Daniel Gledhill says the identification and distribution information used to create FishMap has come from a wide range of research and management agencies, but additional information is still needed for many species.
“Some fish may be known from only one or two specimens. New species are also still being identified on a regular basis. With new information, even common species – for example, a species found on both the east and west coast of Australia – are sometimes found to be two different species that have previously been confused.”
He says FishMap is the only resource of its kind in the world that covers virtually all species of marine fish found in the marine waters of an entire continent.
“The sheer diversity of fish species can make it difficult for people to get a handle on anything that is a bit unusual. Things that we see regularly may be quite easy, but as soon as someone catches something that’s a little off the beaten track, so to speak, it becomes very difficult to even find out what species might be in the local area.
“With FishMap you can search by depth, you can search by whether you’re fishing on the bottom or in the water column, and you can also search by individual families of fish. For example, there are more than 40 species of flathead in Australia; if you catch one you don’t recognise, FishMap is a starting point to find what species may live in that location.”
He cautions that FishMap is not a complete identification tool. At this stage it provides broad coverage of the fauna and will be updated regularly with more species and additional information.
For researchers undertaking fieldwork, FishMap can provide a list of species that might occur in the area of interest, with the current scientific name, common name and illustrations.
This could help reduce the amount of replication of out-of-date names, and also incorrect names that are used in some datasets. Simple guides or data can be downloaded into a spreadsheet to create templates for data collection.
FishMap can provide a starting point for identifying unusual species. Fishers wanting to report unusual sightings will also be interested in RedMap, a website that aims to capture data on marine species whose ranges are extending in response to warming waters.

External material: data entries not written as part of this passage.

(* ===== verification/VolumeController.v ===== *)
(** * internal/controller/volume_controller.go: the volume reconciler *)
From S2P Require Import Prelude GoStrings K8s ApiTypes Names WireTypes Client MemStore Status VolumeNodes VolumeScale VolumeHeal.

Definition engine_key (volume : Volume) : NamespacedName :=
  mkName (vol_Namespace volume) (EngineName (vol_Name volume)).

(** ** childrenReady *)
Fixpoint replicas_running (namespace : string) (ras : list ReplicaAttachment)
    : M (result bool) :=
  match ras with
  | [] => Ret (Ok true)
  | attach :: ras' =>
      r ← kGet KReplica (mkName namespace (ra_Name attach));
      match r with
      | Err e => Ret (IgnoreNotFound false e)
      | Ok replica =>
          if bool_decide (rst_Phase (rep_status replica) ≠ ReplicaPhaseRunning)
          then Ret (Ok false)
          else replicas_running namespace ras'
      end
  end.

Definition childrenReady (volume : Volume) : M (result bool) :=
  r ← kGet KEngine (engine_key volume);
  match r with
  | Err e => Ret (IgnoreNotFound false e)
  | Ok engine =>
      if bool_decide (est_Phase (eng_status engine) ≠ EnginePhaseRunning)
      then Ret (Ok false)
      else replicas_running (vol_Namespace volume) (eng_Replicas engine)
  end.

(** ** First reconcile: schedule the children *)
Definition schedule_node (volume : Volume) : M (result Volume) :=
  if bool_decide (vs_NodeID (vol_spec volume) = "") then
    node ←? pickAnyWorkerNode;
    kUpdate KVolume (vol_set_NodeID node volume)
  else Ret (Ok volume).

Definition reconcile_new (volume : Volume) : M Reconciled :=
  volume ←! schedule_node volume;
  n ←! replicasForVolume volume;
  nodes ←! pickWorkerNodes n;
  _ ←! ensureChildren volume nodes;
  let volume := vol_set_EngineRef
    (Some (mkNORef (EngineName (vol_Name volume)) (vol_Namespace volume))) volume in
  let volume := vol_set_Phase VolumePhaseCreating volume in
  conds ← SetTrue (vst_Conditions (vol_status volume)) VolumeConditionScheduled
            "ChildrenCreated" "engine and replicas were created";
  finish (kStatusUpdate KVolume (vol_set_Conditions conds volume)).

(** ** Later reconciles *)
Definition mark_ready (volume : Volume) : M Reconciled :=
  let volume := vol_set_Phase VolumePhaseReady volume in
  conds ← SetTrue (vst_Conditions (vol_status volume)) VolumeConditionEngineReady
            "EngineRunning" "engine is running";
  conds ← SetTrue conds VolumeConditionReplicasReady
            "ReplicasRunning" "all replicas are running";
  finish (kStatusUpdate KVolume (vol_set_Conditions conds volume)).

Definition expected_type (volume : Volume) (ra : ReplicaAttachment) : string :=
  if bool_decide (ra_NodeID ra = vs_NodeID (vol_spec volume)) then ReplicaTypeLocal
  else ReplicaTypeRemote.

(** A replica that cannot be read is left alone. *)
Fixpoint fix_types (volume : Volume) (ras : list ReplicaAttachment) : M (result unit) :=
  match ras with
  | [] => Ret (Ok tt)
  | ra :: ras' =>
      r ← kGet KReplica (mkName (vol_Namespace volume) (ra_Name ra));
      match r with
      | Err _ => fix_types volume ras'
      | Ok replica =>
          if bool_decide (rs_Type (rep_spec replica) ≠ expected_type volume ra) then
            _ ←? kUpdate KReplica (rep_set_Type (expected_type volume ra) replica);
            fix_types volume ras'
          else fix_types volume ras'
      end
  end.

Definition heal_or_wait (volume : Volume) (engine : Engine) : M Reconciled :=
  hr ←! healReplicas volume engine;
  let '(healed, requeueAfter) := hr in
  if (healed : bool) then reconciled None
  else if (requeueAfter >? 0)%Z then requeue requeueAfter
  else requeue (5 * Second)%Z.

(** What follows the readiness test: types, then scale, else healing. *)
Definition settle (volume : Volume) (ready : bool) (engine : Engine) : M Reconciled :=
  _ ←! fix_types volume (eng_Replicas engine);
  desired ←! replicasForVolume volume;
  if negb (desired =? Z.of_nat (length (eng_Replicas engine)))%Z then
    _ ←! ensureScale volume engine;
    reconciled None
  else if negb ready then heal_or_wait volume engine
  else reconciled None.

Definition reconcile_existing (volume : Volume) : M Reconciled :=
  ready ←! childrenReady volume;
  if (ready : bool) && bool_decide (vst_Phase (vol_status volume) ≠ VolumePhaseReady)
  then mark_ready volume
  else
    r ← kGet KEngine (engine_key volume);
    match r with
    | Err e =>
        if IsNotFound e then
          finish (kStatusUpdate KVolume
            (vol_set_Phase VolumePhaseCreating (vol_set_EngineRef None volume)))
        else reconciled (Some e)
    | Ok engine => settle volume ready engine
    end.

Definition Reconcile (req : NamespacedName) : M Reconciled :=
  r ← kGet KVolume req;
  match r with
  | Err e => if IsNotFound e then reconciled None else reconciled (Some e)
  | Ok volume =>
      match vst_EngineRef (vol_status volume) with
      | None => reconcile_new volume
      | Some _ => reconcile_existing volume
      end
  end.

(** ** What a reconcile has seen *)
Definition running_engine (e : Engine) : Prop := est_Phase (eng_status e) = EnginePhaseRunning.
Definition running_replica (r : Replica) : Prop := rst_Phase (rep_status r) = ReplicaPhaseRunning.

(** An engine of the volume read as Running, with every attached replica. *)
Definition seen_ready (volume : Volume) (tr : trace) : Prop :=
  ∃ e, e ∈ reads KEngine (engine_key volume) tr ∧ running_engine e ∧
    ∀ ra, ra ∈ eng_Replicas e → ∃ rep,
      rep ∈ reads KReplica (mkName (vol_Namespace volume) (ra_Name ra)) tr ∧
      running_replica rep.

Lemma engine_seen_app volume tr1 tr2 :
  seen_ready volume tr1 ∨ seen_ready volume tr2 → seen_ready volume (tr1 ++ tr2).
Proof.
  intros [(e & He & Hr & H)|(e & He & Hr & H)]; exists e; rw reads_app;
    (split_and!; [set_solver|done|]); intros ra (rep & ? & ?)%H; exists rep;
    rw reads_app; set_solver.
Qed.

(** ** Lemmas *)
Lemma reads_cons_elem k key (o : obj k) e tr :
  o ∈ reads k key tr → o ∈ reads k key (e :: tr).
Proof. intros H. change (e :: tr) with ([e] ++ tr). rw reads_app. set_solver. Qed.

Lemma replicas_running_wp ns ras :
  wp (replicas_running ns ras)
    (λ tr r, read_only tr ∧ (r = Ok true → ∀ ra, ra ∈ ras → ∃ rep,
       rep ∈ reads KReplica (mkName ns (ra_Name ra)) tr ∧ running_replica rep)).
Proof.
  induction ras as [|ra ras IH]; cbn [replicas_running].
  - ctl_step. split; [constructor|]. set_solver.
  - ctl_steps.
    + split; [by repeat constructor|done].
    + apply bool_decide_eq_false in Heqb. apply dec_stable in Heqb.
      eapply wp_mono, IH. intros tr res [Hro H]. split; [by constructor|].
      intros Hok ra' [->|Hin]%elem_of_cons.
      * exists a. split; [apply reads_self|done].
      * destruct (H Hok ra' Hin) as (rep & ? & ?). exists rep.
        split; [by apply reads_cons_elem|done].
    + split; [by repeat constructor|]. unfold IgnoreNotFound. by destruct (IsNotFound e).
Qed.

Lemma childrenReady_wp volume :
  wp (childrenReady volume)
    (λ tr r, read_only tr ∧ (r = Ok true → seen_ready volume tr)).
Proof.
  unfold childrenReady. ctl_steps.
  - split; [by repeat constructor|done].
  - apply bool_decide_eq_false in Heqb. apply dec_stable in Heqb.
    eapply wp_mono, replicas_running_wp. intros tr res [Hro H].
    split; [by constructor|]. intros Hok. exists a. split_and!; [apply reads_self|done|].
    intros ra (rep & ? & ?)%H; [|done]. exists rep. split; [by apply reads_cons_elem|done].
  - split; [by repeat constructor|]. unfold IgnoreNotFound. by destruct (IsNotFound e).
Qed.

(** *** The volume phase published by scaling and type fixing *)
Lemma createIfMissing_phase ph (k : kind) (o : obj k) :
  safe (phase_event ph) (createIfMissing k o) (λ _, True).
Proof. unfold createIfMissing. ctl_safe_steps; done. Qed.

Lemma replicasForVolume_phase ph volume :
  safe (phase_event ph) (replicasForVolume volume) (λ _, True).
Proof.
  apply read_only_safe; [apply phase_event_read|].
  eapply wp_mono, replicasForVolume_wp. by intros tr r [].
Qed.

Lemma mark_scaling_phase ph volume reason current desired :
  safe (phase_event ph) (mark_scaling volume reason current desired) (λ _, True).
Proof.
  unfold mark_scaling. ctl_safe_step. apply safe_set. intros now. split; [done|].
  ctl_safe_steps. split; [by right|]. by ctl_safe_steps.
Qed.

Lemma scale_up_loop_phase ph volume n nodes S next ras :
  safe (phase_event ph) (scale_up_loop volume n nodes S next ras) (λ _, True).
Proof.
  revert nodes S next ras. induction n as [|n IH]; intros; cbn [scale_up_loop];
    ctl_safe_step; [done|].
  eapply safe_mono; cycle 1.
  { apply (read_only_safe _ _ (λ _, True)), wp_mono with (2 := pickUnusedNode_wp _);
      [apply phase_event_read|by intros tr r []]. }
  intros node _. ctl_safe_step. eapply safe_mono, createIfMissing_phase.
  intros [[]|e] _; [apply IH|done].
Qed.

Lemma scale_down_loop_phase ph volume n i :
  safe (phase_event ph) (scale_down_loop volume n i) (λ _, True).
Proof.
  revert i. induction n as [|n IH]; intros i; cbn [scale_down_loop]; ctl_safe_steps;
    auto.
Qed.

Lemma ensureScale_phase ph volume engine :
  safe (phase_event ph) (ensureScale volume engine) (λ _, True).
Proof.
  unfold ensureScale, scaleUp, scaleDown. ctl_safe_step.
  eapply safe_mono, replicasForVolume_phase. intros [n|e] _; [|done].
  ctl_safe_steps; try done; (eapply safe_mono;
    [|first [apply scale_up_loop_phase|apply scale_down_loop_phase]]);
    intros [ras|e] _; ctl_safe_steps; try done; apply mark_scaling_phase.
Qed.

Lemma fix_types_phase ph volume ras :
  safe (phase_event ph) (fix_types volume ras) (λ _, True).
Proof.
  induction ras as [|ra ras IH]; cbn [fix_types]; ctl_safe_steps; done.
Qed.

Lemma settle_phase volume ready engine :
  safe (phase_event (vst_Phase (vol_status volume))) (settle volume ready engine) (λ _, True).
Proof.
  unfold settle. ctl_safe_step. eapply safe_mono, fix_types_phase.
  intros [[]|e] _; [|done]. ctl_safe_step. eapply safe_mono, replicasForVolume_phase.
  intros [n|e] _; [|done]. destruct (negb (n =? _)%Z).
  - ctl_safe_step. eapply safe_mono, ensureScale_phase.
    intros [[]|e] _; by ctl_safe_steps.
  - destruct (negb ready); [|by ctl_safe_steps]. unfold heal_or_wait. ctl_safe_step.
    eapply safe_mono, healReplicas_phase. intros [[healed d]|e] _; by ctl_safe_steps.
Qed.

(** A status update that says Ready says what was seen, or repeats it. *)
Definition ready_justified (volume : Volume) (tr : trace) : Prop :=
  ∀ v, v ∈ status_updates KVolume tr → vst_Phase (vol_status v) = VolumePhaseReady →
       vst_Phase (vol_status volume) = VolumePhaseReady ∨ seen_ready volume tr.

Lemma phase_events_justified volume tr :
  Forall (phase_event (vst_Phase (vol_status volume))) tr → ready_justified volume tr.
Proof.
  intros H v (e & He & Hv)%list_elem_of_omap Hph. left.
  rw Forall_forall in H. specialize (H e He). unfold phase_event in H.
  rw Hv Hph in H. by destruct H.
Qed.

Daniel Gledhill says identification of what seems to be a new or rare species could require the expertise of the fisheries staff of a state museum.
“If you find something really unusual your state museum is also a good place to turn for assistance. Specimens should be photographed before being wrapped in plastic bags and frozen, and the photographs sent to the local museum. There are many species you can’t identify from a photograph, so keeping the specimen can really help.”
Once formally identified and named, any new species will make its way into FishMap, he says.
FishMap was co-developed by CSIRO’s Wealth from Oceans National Research Flagship and the federally funded initiative The Atlas of Living Australia. The Atlas aims to bring the rich data from Australia’s biological collections to the fingertips of everyone from scientists to the public.